ベルリンのクラブ業界団体「クラブコミッション(Die Clubcommission)」の会長Marc Wohlrabe氏
ベルリンのクラブ業界団体「クラブコミッション」の共同創始者、Marc Wohlrabe氏

クラブは、音楽を通じて自分自身を思いっきり表現できる場所。クリエイティブなものや新しいビジョンは、こういう空間から生まれるんです。ベルリンのクラブカルチャーが、音楽のみならず、ファッションや映画・ゲームといった他の創作活動にも好影響を与え、まちづくりや観光資源にもなることを訴え続けました。

クラブカルチャーの変遷からもわかるとおり、新しいものを生み出す風土と生態系によって、ベルリンは、2000年以降、世界を代表する音楽・アートの発信地となり、近年では、起業家やスタートアップ企業が集まる「欧州のシリコンバレー」とも呼ばれるようになりました。

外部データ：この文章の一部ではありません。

Fixpoint missing_digest (ordinals : list N) (digest_count : N) : result bool :=
  match ordinals with
  | [] => mret false
  | o :: ordinals =>
      file_index ← usize_try_from o;
      if digest_count <=? file_index then mret true else missing_digest ordinals digest_count
  end.

Definition storage_has_missing_digest (s : Storage) (digest_count : N) : result bool :=
  missing_digest (storage_ordinals s) digest_count.

Definition validate_operation_sources (o : OverlayOperation) (digest_count : N) : result unit :=
  try_fold (fun _ source =>
    missing ← storage_has_missing_digest (source_storage source) digest_count;
    reject missing Binding) tt (operation_sources o).

Definition validate_recipe_inputs (o : OverlayOperation) : result unit :=
  match o with
  | Recipe target inputs output_shape recipe =>
      _ ← checked_elements output_shape;
      _ ← reject (negb (length (recipe_inputs recipe) =? size inputs)%nat ||
             existsb (fun name => match inputs !! name with
                                  | Some source => negb (bool_decide (source_name source = name))
                                  | None => true
                                  end) (recipe_inputs recipe)) Binding;
      reject (negb (bool_decide (is_Some (recipe_outputs recipe !! target)))) Binding
  | _ => mret tt
  end.

Definition validate_operation_shape (o : OverlayOperation) (base : BaseTensor) : result unit :=
  match o with
  | Replace _ value _ | Add _ value _ _ =>
      reject (negb (bool_decide (source_shape value = base_shape base))) Binding
  | LowRank _ down up rank _ _ =>
      match base_shape base with
      | [output; input] =>
          reject ((rank =? 0) || negb (bool_decide (source_shape down = [rank; input])) ||
                  negb (bool_decide (source_shape up = [output; rank]))) Binding
      | _ => Err Binding
      end
  | Recipe _ _ output_shape _ =>
      reject (negb (bool_decide (output_shape = base_shape base))) Binding
  end.

(** What the readers of its parts make of a wire operation. *)
Definition operation_try_from (wire : OverlayOperation) : result OverlayOperation :=
  match wire with
  | Replace target value implementation =>
      value ← SourceTensor_try_from value; mret (Replace target value implementation)
  | Add target value scale implementation =>
      value ← SourceTensor_try_from value;
      scale ← FiniteScale_new (scale_bits scale);
      mret (Add target value scale implementation)
  | LowRank target down up rank scale implementation =>
      down ← SourceTensor_try_from down;
      up ← SourceTensor_try_from up;
      scale ← FiniteScale_new (scale_bits scale);
      mret (LowRank target down up rank scale implementation)
  | Recipe target inputs output_shape recipe =>
      _ ← try_fold (fun _ input => _ ← SourceTensor_try_from (snd input); mret tt) tt (btree_list inputs);
      recipe ← ConversionRecipe_try_from recipe;
      mret (Recipe target inputs output_shape recipe)
  end.

(** ** Layers and plans *)

Record OverlayId := { overlay_digest : ContentDigest }.

#[export] Instance OverlayId_eq_dec : EqDecision OverlayId.
Proof. solve_decision. Defined.

Record OverlayLayer := {
  layer_schema_version : N;
  layer_id : OverlayId;
  layer_source_digests : list ContentDigest;
  layer_operations : list OverlayOperation
}.

Inductive ConflictPolicy := Reject | Ordered.
Inductive CompositionMode := Lazy | Eager.

#[export] Instance ConflictPolicy_eq_dec : EqDecision ConflictPolicy.
Proof. solve_decision. Defined.
#[export] Instance CompositionMode_eq_dec : EqDecision CompositionMode.
Proof. solve_decision. Defined.

Record OverlayOperationRef := {
  ref_layer : OverlayId;
  ref_index : N
}.

#[export] Instance OverlayOperationRef_eq_dec : EqDecision OverlayOperationRef.
Proof. solve_decision. Defined.

Record OverlayBinding := {
  binding_base : BaseTensor;
  binding_operations : list OverlayOperationRef
}.

#[export] Instance OverlayBinding_eq_dec : EqDecision OverlayBinding.
Proof. solve_decision. Defined.

Record OverlayPlan := {
  plan_schema_version : N;
  plan_mode : CompositionMode;
  plan_policy : ConflictPolicy;
  plan_aliases : AliasTable;
  plan_bases : list BaseTensor;
  plan_layers : list OverlayLayer;
  plan_bindings : list OverlayBinding;
  plan_digest : ContentDigest
}.

Record ReferencedSourceDigest := {
  file_ordinal : N;
  referenced_content : ContentDigest
}.

(** The values that are written as canonical JSON, with the fields the writer
    sees. *)
Inductive OverlayPayload :=
  | AliasPayload (aliases : AliasTable)
  | LayerIdentity (schema_version : N) (source_digests : list ContentDigest) (operations : list OverlayOperation)
  | LayerPayload (layer : OverlayLayer)
  | PlanIdentity (schema_version : N) (mode : CompositionMode) (policy : ConflictPolicy) (aliases : AliasTable)
      (bases : list BaseTensor) (layers : list OverlayLayer) (bindings : list OverlayBinding)
  | PlanPayload (plan : OverlayPlan)
  | TargetIdentity (mode : CompositionMode) (policy : ConflictPolicy) (base : BaseTensor)
      (operations : list ContentDigest)
  | TargetOperationIdentity (operation : OverlayOperation) (source_digests : list ReferencedSourceDigest).

Definition domain (name : string) : bytes := String.list_byte_of_string name.

Section Overlays.
Context (sha256 : bytes -> bytes) (write_json : OverlayPayload -> result bytes).

(** [canonical_json]: any failure of the writer is an invalid format. *)
Definition canonical_json (value : OverlayPayload) : result bytes :=
  match write_json value with
  | Err _ => Err InvalidFormat
  | r => r
  end.

Definition payload_digest (name : string) (value : OverlayPayload) : result ContentDigest :=
  bs ← canonical_json value;
  mret (digest_hash sha256 (domain name) [bs]).

Definition alias_digest (t : AliasTable) : result ContentDigest :=
  payload_digest "alias-table-v1" (AliasPayload t).

Definition OverlayLayer_new (source_digests : list ContentDigest) (operations : list OverlayOperation)
  : result OverlayLayer :=
  _ ← reject (bool_decide (length operations = 0%nat)) Binding;
  _ ← try_fold (fun _ o =>
        _ ← validate_operation_sources o (N.of_nat (length source_digests));
        validate_recipe_inputs o) tt operations;
  digest ← payload_digest "overlay-layer-v1" (LayerIdentity OVERLAY_SCHEMA_VERSION source_digests operations);
  mret {| layer_schema_version := OVERLAY_SCHEMA_VERSION; layer_id := {| overlay_digest := digest |};
          layer_source_digests := source_digests; layer_operations := operations |}.

Definition OverlayLayer_try_from (wire : OverlayLayer) : result OverlayLayer :=
  _ ← reject (negb (layer_schema_version wire =? OVERLAY_SCHEMA_VERSION)) InvalidFormat;
  layer ← OverlayLayer_new (layer_source_digests wire) (layer_operations wire);
  _ ← reject (negb (bool_decide (layer_id layer = layer_id wire))) Integrity;
  mret layer.

(** [base_indices.get]: where the base of a name is. *)
Definition base_index (bases : list BaseTensor) (name : TensorName) : option nat :=
  fst <$> list_find (fun b => base_name b = name) bases.

(** One round of the loop over the aliases. *)
Definition check_alias (bases : list BaseTensor) (aliases : AliasTable) (_ : unit)
    (entry : TensorName * TensorName) : result unit :=
  _ ← reject (bool_decide (is_Some (base_index bases (fst entry)))) Binding;
  canonical ← resolve aliases (fst entry);
  reject (negb (bool_decide (is_Some (base_index bases canonical)))) Binding.

(** One round of the loop over the operations of a layer: the position of the
    operation and the references so far, for each base. *)
Definition bind_operation (bases : list BaseTensor) (aliases : AliasTable) (policy : ConflictPolicy)
    (layer : OverlayLayer) (refs : list (list OverlayOperationRef)) (indexed : nat * OverlayOperation)
  : result (list (list OverlayOperationRef)) :=
  let '(operation_index, operation) := indexed in
  canonical ← resolve aliases (operation_target operation);
  i ← ok_or (base_index bases canonical) Binding;
  base ← index bases i;
  _ ← validate_operation_shape operation base;
  bound ← index refs i;
  _ ← reject (bool_decide (policy = Reject) && negb (bool_decide (length bound = 0%nat))) Binding;
  operation_index ← u32_try_from (N.of_nat operation_index);
  index_set refs i (bound ++ [{| ref_layer := layer_id layer; ref_index := operation_index |}]).

(** One round of the loop over the layers: the identities seen, and the
    references. *)
Definition bind_layer (bases : list BaseTensor) (aliases : AliasTable) (policy : ConflictPolicy)
    (s : list OverlayId * list (list OverlayOperationRef)) (layer : OverlayLayer)
  : result (list OverlayId * list (list OverlayOperationRef)) :=
  let '(seen, refs) := s in
  _ ← reject (bool_decide (layer_id layer ∈ seen)) Binding;
  refs ← try_fold (bind_operation bases aliases policy layer) refs (enumerate (layer_operations layer));
  mret (layer_id layer :: seen, refs).

Definition base_le (x y : BaseTensor) : Prop := ord_le (base_name x) (base_name y).
#[export] Instance base_le_dec : RelDecision base_le.
Proof using Type. intros x y. unfold base_le. apply _. Defined.

Definition make_binding (base : BaseTensor) (operations : list OverlayOperationRef) : OverlayBinding :=
  {| binding_base := base; binding_operations := operations |}.

(** [OverlayPlan::build]. *)
Definition OverlayPlan_build (bases : list BaseTensor) (aliases : AliasTable) (layers : list OverlayLayer)
    (policy : ConflictPolicy) (mode : CompositionMode) : result OverlayPlan :=
  let bases := merge_sort base_le bases in
  _ ← reject (windows_any (fun x y => bool_decide (base_name x = base_name y)) bases) Binding;
  _ ← try_fold (check_alias bases aliases) tt (btree_list (alias_entries aliases));
  '(_, refs) ← try_fold (bind_layer bases aliases policy) ([], replicate (length bases) []) layers;
  let bindings := zip_with make_binding bases refs in
  digest ← payload_digest "overlay-plan-v1"
    (PlanIdentity OVERLAY_SCHEMA_VERSION mode policy aliases bases layers bindings);
  mret {| plan_schema_version := OVERLAY_SCHEMA_VERSION; plan_mode := mode; plan_policy := policy;
          plan_aliases := aliases; plan_bases := bases; plan_layers := layers; plan_bindings := bindings;
          plan_digest := digest |}.

Definition OverlayPlan_try_from (wire : OverlayPlan) : result OverlayPlan :=
  _ ← reject (negb (plan_schema_version wire =? OVERLAY_SCHEMA_VERSION)) InvalidFormat;
  plan ← OverlayPlan_build (plan_bases wire) (plan_aliases wire) (plan_layers wire) (plan_policy wire)
           (plan_mode wire);
  _ ← reject (negb (bool_decide (plan_bindings plan = plan_bindings wire)) ||
              negb (bool_decide (plan_digest plan = plan_digest wire))) Integrity;
  mret plan.

(** The reader of a layer, and of a plan, with the readers of their parts. *)
Definition read_layer (wire : OverlayLayer) : result OverlayLayer :=
  operations ← try_map operation_try_from (layer_operations wire);
  OverlayLayer_try_from
    {| layer_schema_version := layer_schema_version wire; layer_id := layer_id wire;
       layer_source_digests := layer_source_digests wire; layer_operations := operations |}.

Definition read_plan (wire : OverlayPlan) : result OverlayPlan :=
  aliases ← AliasTable_try_from (plan_aliases wire);
  bases ← try_map BaseTensor_try_from (plan_bases wire);
  layers ← try_map read_layer (plan_layers wire);
  OverlayPlan_try_from
    {| plan_schema_version := plan_schema_version wire; plan_mode := plan_mode wire;
       plan_policy := plan_policy wire; plan_aliases := aliases; plan_bases := bases;
       plan_layers := layers; plan_bindings := plan_bindings wire; plan_digest := plan_digest wire |}.

(** [from_canonical_json]: [parse] is the deserializer before the readers of
    this crate check what it read. *)
Definition from_canonical_json (parse : bytes -> option OverlayPlan) (bs : bytes) : result OverlayPlan :=
  wire ← ok_or (parse bs) InvalidFormat;
  plan ← match read_plan wire with Err _ => Err InvalidFormat | r => r end;
  canonical ← canonical_json (PlanPayload plan);
  _ ← reject (negb (bool_decide (canonical = bs))) InvalidFormat;
  mret plan.

(** ** Target digests *)

(** [extend_storage_file_ordinals], for the storage of one source. *)
Definition extend_ordinals (source : SourceTensor) (ordinals : list N) : M (list N) :=
  _ ← check;
  let s := source_storage source in
  let companion_ordinals := tail (storage_ordinals s) in
  additional ← lift (ok_or (checked_add (N.of_nat (length companion_ordinals)) 1) ResourceLimit);
  _ ← try_reserve_exact (4 * (N.of_nat (length ordinals) + additional));
  for_each companion_ordinals (fun o ordinals => _ ← check; mret (ordinals ++ [o]))
    (ordinals ++ [ordinal (span_file (storage_span s))]).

GoogleやFacebookといった有力企業もこぞってこの街にオフィスを構え、地元のスタートアップやクリエイターとの連携を深めています。

また、クラブカルチャーは、ベルリンのまちづくりにも大きな影響をもたらしてきました。その代表的な取り組みが、ベルリンの市街地の中心を流れるシュプレー川沿いで進行中の「HOLZMARKT PROJEKT(ホルツマルクト・プロジェクト)」。

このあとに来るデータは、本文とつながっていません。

(** The operations of a layer, one after the other. *)
Lemma bind_operations_Ok layer l : forall (R : BaseTensor -> list OverlayOperationRef) refs',
  try_fold (bind_operation bases aliases policy layer) (map R bases) l = Ok refs' <->
  Forall (fun x => operation_ok (snd x) /\ N.of_nat (fst x) <= u32_MAX) l /\
  may_add R (operation_refs layer l) /\
  refs' = map (fun b => R b ++ operation_refs layer l b) bases.
Proof using Hd.
  induction l as [|[k o] l IH]; intros R refs'; cbn [try_fold].
  { split.
    - intros [= <-]. split_and!; [constructor|by intros Hp b Hb|]. apply map_ext. intros b. by rewrite app_nil_r.
    - intros (_ & _ & ->). f_equal. apply map_ext. intros b. by rewrite app_nil_r. }
  rewrite bind_Ok, Forall_cons. cbn [fst snd].
  assert (forall b, operation_refs layer ((k, o) :: l) b = operation_refs layer [(k, o)] b ++ operation_refs layer l b) as Happ
    by (intros b; by rewrite <-operation_refs_app).
  assert (may_add R (operation_refs layer ((k, o) :: l)) <->
    may_add R (operation_refs layer [(k, o)]) /\
    may_add (fun b => R b ++ operation_refs layer [(k, o)] b) (operation_refs layer l)) as ->.
  { rewrite <-may_add_app. split; by apply may_add_ext. }
  split.
  - intros (refs1 & (Ho & Hk & Hp & ->)%bind_operation_Ok & H). apply IH in H as (Hl & Ha & ->).
    split_and!; try done; [by apply may_add_one|]. apply map_ext. intros b. by rewrite Happ, app_assoc.
  - intros (([Ho Hk] & Hl) & [Hp Ha] & ->). eexists. split.
    + apply bind_operation_Ok. split_and!; [done|done|exact (proj1 (may_add_one _ _ _ _) Hp)|reflexivity].
    + apply IH. split_and!; try done. apply map_ext. intros b. by rewrite Happ, app_assoc.
Qed.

再開発地域として大手デベロッパーに買収された土地を住民らが協同で競り落とし、クラブやシアターホール、公園、レストラン、宿泊施設などからなる複合施設を建設しています。
 

今はなきベルリンの伝説的クラブ「bar25」の元経営者で、「HOLZMARKT PROJEKT」を主宰するJuval Dieziger氏は、このプロジェクトの趣旨について、こう述べています。
 
HOLZMARKT PROJEKTを主宰するJuval Dieziger氏
HOLZMARKT PROJEKTを主宰するJuval Dieziger氏

「HOLZMARKT PROJEKT」は、現状に異議を唱えるだけでなく、住民自身が、一定の責任をもとに行動することを基本としています。この場所は、単なるクラブではない。誰もが楽しめるオープンな場所であり、アーティストたちが創作活動に打ち込める場所であり、学生や若い起業家がつながるイノベーション拠点としての役割も持たせる方針です。

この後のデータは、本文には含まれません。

Lemma parse_safetensors_spec json f limits :
  file_wf f -> max_metadata_bytes limits <= usize_MAX ->
  wp (parse_safetensors_header json f limits) (fun r =>
    match r with Ok records => safetensors_records f limits records | Err _ => True | Panic => False end).
Proof.
  intros [Hf Hs _ _ _] Hm. unfold parse_safetensors_header. apply wp_bind, wp_lift.
  destruct (open_size f <? 8); cbn [reject]; [done|]. apply wp_bind, wp_lift.
  pose proof (read_exact_at_spec (handle_file (handle f)) 0 8 Hf) as Hp.
  destruct (read_exact_at (handle_file (handle f)) 0 8) as [prefix|e|]; [|done..]. clear Hp.
  apply wp_bind, wp_lift. destruct (_ || _); cbn [reject]; [done|].
  apply wp_bind, wp_lift. destruct (checked_add 8 (from_le_bytes prefix)) as [base|] eqn:Eb; cbn [ok_or]; [|done].
  apply checked_add_Some in Eb as [-> Hu]. set (base := 8 + from_le_bytes prefix) in *. apply wp_bind, wp_lift.
  destruct (N.ltb_spec (open_size f) base) as [Hb|Hb]; cbn [reject]; [done|].
  apply wp_bind, wp_lift. pose proof (usize_try_from_not_Panic (from_le_bytes prefix)) as Hnp.
  destruct (usize_try_from (from_le_bytes prefix)) as [n|e|] eqn:En; [|done..].
  apply usize_try_from_Ok in En as [-> _]. apply wp_bind. eapply wp_mono; [by apply read_blocks_spec|].
  intros [header|e|]; try done. intros _. apply wp_bind. eapply wp_mono; [by apply parse_header_json_safe|].
  intros [raw|e|]; try done. intros _. apply wp_bind, wp_check, wp_bind, wp_lift.
  unfold unchecked_sub. rewrite (proj2 (N.leb_le _ _) Hb).
  eapply wp_mono; [apply validate_tensor_entries_spec; lia|]. intros [records|e|]; try done.
  intros (entries & Hmade & Ht & ->). by exists raw, base, entries.
Qed.

(** A file that starts with an encoded header is accepted. *)
Record safetensors_file (json : bytes -> Document) (f : OpenFile) (limits : ResourceLimits)
    (l : list (string * HeaderTensor)) (header : bytes) (entries : list Entry) : Prop := {
  encoded_prefix : to_le_bytes 8 (N.of_nat (length header)) ++ header `prefix_of` contents (handle_file (handle f));
  encoded_json : json header = {| document_value := header_json l; document_ends := true |};
  encoded_brace : head header = Some Byte.x7b;
  encoded_limit : N.of_nat (length header) <= max_header_bytes limits;
  encoded_size : 8 + N.of_nat (length header) <= open_size f;
  encoded_header : header_within limits l;
  encoded_entries : Forall2 (entry_made limits (open_size f - (8 + N.of_nat (length header))))
    (string_list (list_to_map l)) entries;
  encoded_tiles : data_tiled (open_size f - (8 + N.of_nat (length header))) entries
}.

Lemma prefix_app_slice bs a b c :
  a ++ b `prefix_of` bs -> c = N.of_nat (length a) ->
  slice bs 0 c = a /\ slice bs c (N.of_nat (length b)) = b.
Proof.
  intros [tail ->] ->. rewrite <-app_assoc. split; apply prefix_slice; [by exists (b ++ tail)|].
  rewrite Nat2N.id, drop_app_length. by exists tail.
Qed.

Lemma read_exact_readable f offset n size :
  file_ok f -> file_readable f size -> offset + n <= size -> read_exact_at f offset n = Ok (slice (contents f) offset n).
Proof.
  intros Hf (Hr & Hc & Hi) Hn. pose proof (read_exact_at_spec f offset n Hf) as Hx.
  assert (isize_MAX <= u64_MAX) by done.
  destruct (read_exact_at f offset n) as [bs|e|]; [|exfalso|done]; [by destruct Hx as [-> _]|].
  destruct Hx as [?|[?|?]]; [done|lia|lia].
Qed.

Lemma read_blocks_readable f base n size :
  file_ok f -> file_readable f size -> base + n <= size -> size <= u64_MAX ->
  succeeds (read_blocks f base n) (fun bs => bs = slice (contents f) base n).
Proof.
  intros Hf (Hr & Hc & Hi) Hn Hu. eapply wp_mono; [apply read_blocks_spec; [done|lia]|].
  intros [bs|e|]; [|intros Hno; exfalso; apply Hno; split; [done|lia]|done]. intros [-> _]. by eexists.
Qed.

Lemma parse_safetensors_complete json f limits l header entries :
  file_wf f -> file_readable (handle_file (handle f)) (open_size f) ->
  safetensors_file json f limits l header entries ->
  succeeds (parse_safetensors_header json f limits) (fun records =>
    records = map (record_of (open_id f) (8 + N.of_nat (length header))) (merge_sort entry_le entries)).
Proof.
  intros [Hf Hs _ _ _] (Hrel & Hcont & His) [Hpre Hjson Hbrace Hlim Hsize Hwithin Hmade Htiled].
  assert (0 < N.of_nat (length header)) as Hne by (destruct header; [done|cbn; lia]).
  assert (N.of_nat (length header) < 256 ^ N.of_nat 8) as Hw.
  { assert (u64_MAX < 256 ^ N.of_nat 8) by done. lia. }
  destruct (prefix_app_slice _ _ _ 8 Hpre) as [Hp8 Hph]; [by rewrite to_le_bytes_length|].
  assert (succeeds (parse_header_json json header limits) (fun raw => raw = list_to_map l)) as Hparse.
  { unfold parse_header_json. rewrite bool_decide_true by done. cbn [negb].
    apply succeeds_check_bind, (succeeds_lift_bind _ tt); [done|].
    apply deserialize_json_accepts; rewrite Hjson; [done|]. by apply header_seed_accepts. }
  unfold parse_safetensors_header. rewrite (proj2 (N.ltb_ge _ _)) by lia.
  apply (succeeds_lift_bind _ tt); [done|].
  apply (succeeds_lift_bind _ (to_le_bytes 8 (N.of_nat (length header)))).
  { rewrite <-Hp8. apply (read_exact_readable _ _ _ (open_size f)); [done|by split|lia]. }
  rewrite from_to_le_bytes by done.
  rewrite (proj2 (N.eqb_neq _ _)), (proj2 (N.ltb_ge (max_header_bytes limits) _)) by lia. cbn [orb reject].
  apply (succeeds_lift_bind _ tt); [done|].
  apply (succeeds_lift_bind _ (8 + N.of_nat (length header))); [by rewrite checked_add_ok by lia|].
  rewrite (proj2 (N.ltb_ge _ _)) by lia. apply (succeeds_lift_bind _ tt); [done|].
  apply (succeeds_lift_bind _ (N.of_nat (length header))).
  { apply usize_try_from_Ok. split; [done|]. assert (u64_MAX <= usize_MAX) by done. lia. }
  apply succeeds_bind. eapply succeeds_mono; [apply (read_blocks_readable _ _ _ (open_size f)); [done|by split|lia|done]|].
  intros ? ->. rewrite Hph. apply succeeds_bind. eapply succeeds_mono; [exact Hparse|]. intros ? ->.
  apply succeeds_check_bind. eapply succeeds_lift_bind.
  { unfold unchecked_sub. by rewrite (proj2 (N.leb_le _ _) Hsize). }
  eapply wp_mono; [apply validate_tensor_entries_spec; lia|]. intros [records|e|]; [| |done].
  - intros (entries' & Hmade' & _ & ->). eexists. split; [done|]. by rewrite (entry_made_unique _ _ _ _ _ Hmade Hmade').
  - intros Hno. by destruct (Hno entries Hmade).
Qed.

アンダーグラウンドな存在だったクラブカルチャーがベルリンを代表する文化的・経済的価値となったのは、「今さえよければいい」という刹那的な視点や、「自分たちさえ楽しければいい」といった閉鎖な視野によるのではなく、中長期的な視点から自分たちの意義や価値をとらえ、地域や社会とのつながりの中で自らを位置づけたからこそ。

このような思考に基づいて、大きなビジョンを掲げ、地道な活動を継続した結果として、今日のベルリンがあるのだと実感しました。このような思考やプロセスは、様々なソーシャルアクションや、まちづくりにおいても、学ぶべきことがあるのではないでしょうか。